Questa mattina avevo la sveglia puntata alle 6. Non è suonata. Non nel senso che ha fatto cilecca, ma perché ben prima che trillasse ero già vigile e attenta. Un po’ come quando hai un appuntamento importante e l’ansia e l’attesa che il momento arrivi ti scaricano adrenalina in tutto il corpo. Impedendoti di dormire. Oggi ho un appuntamento con il bene. O con l’altruismo se preferite. Oggi vado a donare il sangue. Il Baobab, come ho già spiegato l’anno scorso, è l’unità mobile dell’ospedale San Raffaele di Milano, che si sposta per la città per raccogliere donazioni di sangue. Un gesto semplice e senza sforzo che può aiutare qualcuno.
Ero indecisa se continuare a donare oppure no. Dopo la perdita che ha colpito la mia famiglia, dopo la morte dello zio-papà che di trasfusioni nel corso degli anni ne ha fatte a centinaia, mi chiedevo perché continuare. Perché donare pur sapendo che il mio gesto, incoraggiato proprio dalla sua malattia, non era servito a salvarlo. Poi ho capito: non ho potuto salvarlo, ma magari posso aiutare e, perché no, salvare qualcun altro. Quel minimo dubbio che si è insinuato nella mia coscienza avrebbe potuto fare disastri. Se ogni donatore guardasse solo ed esclusivamente nel proprio personale, che ne sarebbe dei malati che vanno avanti (anche) grazie alle sacche di plasma? Che ne sarebbe dei barlumi di speranza che ogni trasfusione accende nei cuori dei malati? Dei meno fortunati?

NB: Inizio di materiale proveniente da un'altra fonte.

(** ** A history of calls into the layer is the same history of generic calls *)

Lemma exec_seq_invoke {S : Type} (h : handler S) (hist : list invocation) :
  forall s tr rs s',
    exec_seq h (map invoke hist) s tr rs s' <->
    tr = map (fun i => Event (generic_call i)) hist /\
    calls_seq h (map generic_call hist) s rs s'.
Proof.
  induction hist as [| i hist IH]; intros s tr rs s'; simpl.
  - tauto.
  - split.
    + intros (tr1 & r & s1 & tr2 & rs' & H1 & H2 & -> & ->).
      apply exec_invoke in H1. destruct H1 as [-> H1].
      apply IH in H2. destruct H2 as [-> H2].
      split; [reflexivity |].
      exists r, s1, rs'. auto.
    + intros [-> (r & s1 & rs' & H1 & H2 & ->)].
      exists [Event (generic_call i)], r, s1,
        (map (fun i => Event (generic_call i)) hist), rs'.
      repeat split; try reflexivity.
      * apply exec_invoke. now split.
      * apply IH. now split.
Qed.

(** ** Runs on the test double *)

Example run_setopt_long :
  run Double.lib (curl_easy_setopt_long 4096 13 30) Double.empty =
  Some ([Event (curl_easy_setopt 4096 13 [Vint Tlong 30])], 0,
        Double.World [(13, [Vint Tlong 30])] []).
Proof. reflexivity. Qed.

Example run_setopt_string_null_handle :
  run Double.lib (curl_easy_setopt_string NULL 10002 8192) Double.empty =
  Some ([Event (curl_easy_setopt 0 10002 [Vptr (Tpointer (Tconst Tchar)) 8192])],
        43, Double.empty).
Proof. reflexivity. Qed.

Example run_getinfo_long_stores :
  match run Double.lib (curl_easy_getinfo_long 4096 2097154 512)
          (Double.World [(13, [Vint Tlong 30])] []) with
  | Some (tr, r, w) =>
      tr = [Event (curl_easy_getinfo 4096 2097154 [Vptr (Tpointer Tlong) 512])] /\
      r = 0 /\ Double.load w 512 = Some 1
  | None => False
  end.
Proof. repeat split. Qed.

Example run_setopt_hanging :
  run Double.hanging (curl_easy_setopt_int64 4096 30115 (-1)) Double.empty = None.
Proof. reflexivity. Qed.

E allora ho deciso che sí, avrei continuato a donare. Lo faccio per mio zio, per mio papà (assiduo donatore a suo tempo), lo faccio per i malati. Per contribuire a dar loro una speranza. E lo faccio anche per me. Per la gioia che mi da fare qualcosa di buono, fare del bene, per coloro i quali soffrono. E ripongono parte delle loro speranze in quelle sacche di sangue che li aiutano ad andare avanti. Un mese, un anno, magari meno. O magari fino alla guarigione.
L’ho già detto e lo ridico: donare il sangue comporta uno sforzo minimo, ma che può fare la differenza. Per i malati, per le loro famiglie. E anche per voi. Agli amici milanesi suggerisco di passare da piazzale Cadorna in questi giorni. Il Baobab è lì, con la sua ingombrante presenza, a ricordare che non esistiamo solo noi. Ci sono anche gli altri.